O presidente dos Estados Unidos, Donald Trump, ameaçou nesta quinta-feira (30), impor novas tarifas a produtos importados da China e garantiu ter tido acesso a provas que permitem afirmar que o novo coronavírus foi criado em um laboratório da cidade de Wuhan, uma acusação que foi negada por Pequim.

Em entrevista coletiva, um jornalista perguntou a Trump se ele planejava cancelar algumas de suas obrigações de dívida com o governo chinês, ao que o presidente americano respondeu: “Podemos fazer de outras formas, podemos fazer com tarifas, podemos fazer de outra forma, indo além disso sem ter que jogar esse jogo”.

De acordo com o jornal “The Washington Post”, que cita quatro funcionários do governo dos Estados Unidos, uma reunião de funcionários de várias agências governamentais, incluindo alguns da inteligência, foi marcada para esta quinta-feira para traçar uma estratégia de ação de retaliação à China.

Na coletiva, Trump culpou novamente o governo chinês pelo vírus SARS-CoV-2 e, em uma subida de tom, declarou que Pequim poderia tê-lo detido, mas optou por deixá-lo se espalhar pelo mundo.

Além disso, o presidente americano disse ter evidências que lhe permitem afirmar que a fonte do coronavírus é um laboratório de Wuhan, onde os primeiros casos foram detectados.

Especificamente, um repórter lhe perguntou se ele tinha provas que lhe permitissem dizer com um alto grau de confiança que o novo coronavírus era originário de tal laboratório, ao que Trump respondeu: “Sim, eu tenho, e acho que a Organização Mundial da Saúde (OMS) deveria se envergonhar”.

Na visão do chefe de Estado, a OMS tem agido como “uma agência de relações públicas” para a China devido aos elogios que fez ao tratamento do vírus pelo gigante asiático.

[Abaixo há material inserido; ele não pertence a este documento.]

Definition validateQuery (v : t) (q : JsVal) : Result (option string) :=
  match q with
  | JUndefined | JNull => Ok None
  | JStr s =>
      if Z.of_nat (String.length s) >? maxQueryLength (config v)
      then Err (createError.validation
                  "query" (ExceedsMaximumLength (maxQueryLength (config v))))
      else Ok (Some s)
  | _ => Err (createError.validation "query" MustBeAString)
  end.

(** One iteration of the loop of [validateFilters] over
    [Object.entries(filterObj)]; [nested] is the call
    [this.validateNestedFilter(key, value, depth)]. *)
Definition filterStep (v : t) (key : string) (value : JsVal)
           (nested : Result QueryFilters) (validated : QueryFilters)
  : Result QueryFilters :=
  if strictNodeNames (config v) && negb (isIdentifier key)
     && negb (isLogical key)
  then Ok validated
  else
    match value with
    | JArr items =>
        if Z.of_nat (length items) >? maxArrayInFilter (config v)
        then Err (createError.validation
                    (String.append "filters." key)
                    (ArrayExceedsMaximumLength (maxArrayInFilter (config v))))
        else Ok (JsMap.set validated key value)
    | JObj _ =>
        r <- nested ;; Ok (JsMap.set validated key (JObj r))
    | _ => Ok (JsMap.set validated key value)
    end.

(** One iteration of the loop of [validateNestedFilter];
    [recFilters d] is [this.validateFilters(value, d)],
    [recEach d] is [value.map((v) => this.validateFilters(v, d))] and
    [recNested k d] is [this.validateNestedFilter(k, value, d)]. *)
Definition nestedStep (v : t) (parentKey op : string) (value : JsVal)
           (depth : Z)
           (recFilters : Z -> Result QueryFilters)
           (recEach : Z -> Result (list JsVal))
           (recNested : string -> Z -> Result QueryFilters)
           (validated : QueryFilters) : Result QueryFilters :=
  if stringIn (allowedFilterOperators (config v)) op then
    match value with
    | JArr items =>
        if Z.of_nat (length items) >? maxArrayInFilter (config v)
        then Err (createError.validation
                    (String.append "filters."
                       (String.append parentKey (String.append "." op)))
                    (ArrayExceedsMaximumLength (maxArrayInFilter (config v))))
        else Ok (JsMap.set validated op value)
    | _ => Ok (JsMap.set validated op value)
    end
  else if isLogical op then
    match value with
    | JArr _ => r <- recEach (depth + 1) ;;
                Ok (JsMap.set validated op (JArr r))
    | _ => r <- recFilters (depth + 1) ;;
           Ok (JsMap.set validated op (JObj r))
    end
  else
    match value with
    | JArr _ | JObj _ =>
        r <- recNested (String.append parentKey (String.append "." op))
                       (depth + 1) ;;
        Ok (JsMap.set validated op (JObj r))
    | _ => Ok (JsMap.set validated op value)
    end.

Fixpoint validateFilters (v : t) (filters : JsVal) (depth : Z)
         {struct filters} : Result QueryFilters :=
  match filters with
  | JUndefined | JNull => Ok []
  | JObj props =>
      if depth >? maxFilterDepth (config v) then
        Err (createError.validation
               "filters" (ExceedsMaximumDepth (maxFilterDepth (config v))))
      else
        (fix loop (entries : list (string * JsVal))
             (validated : QueryFilters) {struct entries}
           : Result QueryFilters :=
           match entries with
           | [] => Ok validated
           | (key, value) :: rest =>
               r <- filterStep v key value
                      (validateNestedFilter v key value depth) validated ;;
               loop rest r
           end) props []
  | _ => Err (createError.validation "filters" MustBeAnObject)
  end

with validateNestedFilter (v : t) (parentKey : string) (filter : JsVal)
                          (depth : Z) {struct filter}
  : Result QueryFilters :=
  let each (value : JsVal) (d : Z) : Result (list JsVal) :=
    match value with
    | JArr items =>
        (fix mapEach (xs : list JsVal) : Result (list JsVal) :=
           match xs with
           | [] => Ok []
           | x :: rest =>
               r <- validateFilters v x d ;;
               rs <- mapEach rest ;;
               Ok (JObj r :: rs)
           end) items
    | _ => Ok []
    end in
  match filter with
  | JObj props =>
      (fix loop (entries : list (string * JsVal))
           (validated : QueryFilters) {struct entries}
         : Result QueryFilters :=
         match entries with
         | [] => Ok validated
         | (op, value) :: rest =>
             r <- nestedStep v parentKey op value depth
                    (validateFilters v value)
                    (each value)
                    (fun k d => validateNestedFilter v k value d)
                    validated ;;
             loop rest r
         end) props []
  | JArr items =>
      (fix loop (i : nat) (entries : list JsVal)
           (validated : QueryFilters) {struct entries}
         : Result QueryFilters :=
         match entries with
         | [] => Ok validated
         | value :: rest =>
             r <- nestedStep v parentKey (indexKey i) value depth
                    (validateFilters v value)
                    (each value)
                    (fun k d => validateNestedFilter v k value d)
                    validated ;;
             loop (S i) rest r
         end) O items []
  | _ => Ok []
  end.

Definition validateCursorId (cursorId : JsVal) : Result (option string) :=
  match cursorId with
  | JUndefined | JNull => Ok None
  | JStr s => Ok (Some s)
  | _ => Err (createError.validation "cursorId" MustBeAString)
  end.

Definition isUndefined (x : JsVal) : bool :=
  match x with JUndefined => true | _ => false end.

(** [validateToolCallParams(params)]; [None] is a [params] that is not an
    object. *)
Definition validateToolCallParams (v : t) (params : option RawParams)
  : Result ToolCallParams :=
  match params with
  | None => Err (createError.validation "params" MustBeAnObject)
  | Some p =>
      action <- validateAction (p_action p) ;;
      node <- match action with
              | navigate | query =>
                  n <- validateNodeName v (p_node p) ;; Ok (Some n)
              | _ =>
                  if isUndefined (p_node p) then Ok None
                  else n <- validateNodeName v (p_node p) ;; Ok (Some n)
              end ;;
      q <- (if isUndefined (p_query p) then Ok None
            else validateQuery v (p_query p)) ;;
      filters <- (if isUndefined (p_filters p) then Ok None
                  else f <- validateFilters v (p_filters p) 0 ;;
                       Ok (Some f)) ;;
      let options :=
        match p_options p with
        | Some o => Some (validateOptions v o)
        | None => None
        end in
      cid <- (if isUndefined (p_cursorId p) then Ok None
              else validateCursorId (p_cursorId p)) ;;
      Ok (mkParams action node q filters options cid)
  end.

End Validator.

(** ** Security gate (src/core/security.ts) *)

Record SecurityContext : Type := mkContext {
  userId : option string;
  orgId : option string;
  roles : option (list string);
  claims : option QueryFilters
}.

Definition actionEqb (a b : GQPAction) : bool :=
  match a, b with
  | explore, explore | navigate, navigate
  | query, query | introspect, introspect => true
  | _, _ => false
  end.

Record NodeAccessRule : Type := mkRule {
  r_roles : option (list string);
  r_actions : option (list GQPAction);
  r_check : option (SecurityContext -> Result bool)
}.

Definition RLSFunction : Type := SecurityContext -> Result QueryFilters.

Inductive IntrospectionMode : Type :=
| IntrospectionPublic
| IntrospectionAuthenticated
| IntrospectionDisabled
| IntrospectionCustom (check : SecurityContext -> bool).

(** Canonical form of a code unit under the [i] flag of a regular
    expression. *)
Definition foldCase (c : ascii) : nat :=
  let n := nat_of_ascii c in
  if ((97 <=? n) && (n <=? 122))%nat then (n - 32)%nat
  else if ((224 <=? n) && (n <=? 254) && negb (n =? 247))%nat
       then (n - 32)%nat
  else n.

(** What [.] matches: anything but a line terminator. *)
Definition isDotChar (c : ascii) : bool :=
  let n := nat_of_ascii c in negb ((n =? 10) || (n =? 13))%nat.

(** The regular expression that [matchPattern] builds from a pattern:
    each [*] becomes [.*], every other character is matched literally and
    without regard to case, anchored at both ends. *)
Fixpoint globMatch (pattern : string) : string -> bool :=
  match pattern with
  | EmptyString =>
      fun s => match s with EmptyString => true | _ => false end
  | String c pattern' =>
      if Ascii.eqb c "*"%char then
        fix star (s : string) : bool :=
          globMatch pattern' s
          || match s with
             | EmptyString => false
             | String d s' => isDotChar d && star s'
             end
      else
        fun s =>
          match s with
          | EmptyString => false
          | String d s' =>
              Nat.eqb (foldCase c) (foldCase d) && globMatch pattern' s'
          end
  end.

Fixpoint containsChar (c : ascii) (s : string) : bool :=
  match s with
  | EmptyString => false
  | String d rest => Ascii.eqb c d || containsChar c rest
  end.

Module SecurityManager.

Record SecurityConfig : Type := mkConfig {
  context : option (unit -> Result SecurityContext);
  nodeAccess : option (JsMap.t NodeAccessRule);
  rowLevelSecurity : option (JsMap.t RLSFunction);
  introspection : option IntrospectionMode;
  hiddenFields : option (list string);
  hiddenNodes : option (list string)
}.

Record t : Type := mk { config : SecurityConfig }.

(** [new SecurityManager()] *)
Definition noConfig : SecurityConfig :=
  mkConfig None None None None None None.

Definition defaultContext : SecurityContext :=
  mkContext None None None None.

Definition isSome {A : Type} (o : option A) : bool :=
  match o with Some _ => true | None => false end.

Definition isEnabled (m : t) : bool :=
  isSome (context (config m))
  || isSome (nodeAccess (config m))
  || isSome (rowLevelSecurity (config m))
  || isSome (introspection (config m)).

Definition getContext (m : t) : Result SecurityContext :=
  match context (config m) with
  | None => Ok defaultContext
  | Some provider =>
      match provider tt with
      | Ok c => Ok c
      | Err _ =>
          Err (GQPError AUTHORIZATION_ERROR
                        "Failed to resolve security context" NoReason)
      end
  end.

(** [ctx || (await this.getContext())] *)
Definition contextOr (m : t) (ctx : option SecurityContext)
  : Result SecurityContext :=
  match ctx with
  | Some c => Ok c
  | None => getContext m
  end.

(** [record?.[node] || record?.["*"]], for a node name that is not the
    name of a member inherited from [Object.prototype]. *)
Definition ruleFor {A : Type} (record : option (JsMap.t A))
           (node : string) : option A :=
  match record with
  | None => None
  | Some r =>
      match JsMap.get r node with
      | Some x => Some x
      | None => JsMap.get r "*"
      end
  end.

Definition checkNodeAccess (m : t) (node : string) (action : GQPAction)
           (ctx : option SecurityContext) : Result unit :=
  context <- contextOr m ctx ;;
  match ruleFor (nodeAccess (config m)) node with
  | None => Ok tt
  | Some rule =>
      _ <- match r_roles rule with
           | Some (r :: rs) =>
               let userRoles :=
                 match roles context with Some l => l | None => [] end in
               if existsb (fun role => stringIn userRoles role) (r :: rs)
               then Ok tt
               else Err (createError.accessDenied node)
           | _ => Ok tt
           end ;;
      _ <- match r_actions rule with
           | Some (a :: acts) =>
               if existsb (actionEqb action) (a :: acts) then Ok tt
               else Err (createError.accessDenied node)
           | _ => Ok tt
           end ;;
      match r_check rule with
      | Some check =>
          allowed <- check context ;;
          if allowed then Ok tt else Err (createError.accessDenied node)
      | None => Ok tt
      end
  end.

Por esse motivo, já em meados de abril, Trump anunciou que estava congelando os pagamentos à organização por de 60 a 90 dias. Segundo a entidade, até o momento, a origem do novo coronavírus é desconhecida.

Em 2018, Pequim e Washington iniciaram uma guerra comercial que levou à imposição mútua de tarifas, embora em dezembro de 2019 tenham chegado a um princípio de acordo, que permitiu a ambos os países desfrutar de alguns meses de aparente cordialidade. Entretanto, Trump disse hoje que tal pacto é algo secundário em comparação com o coronavírus.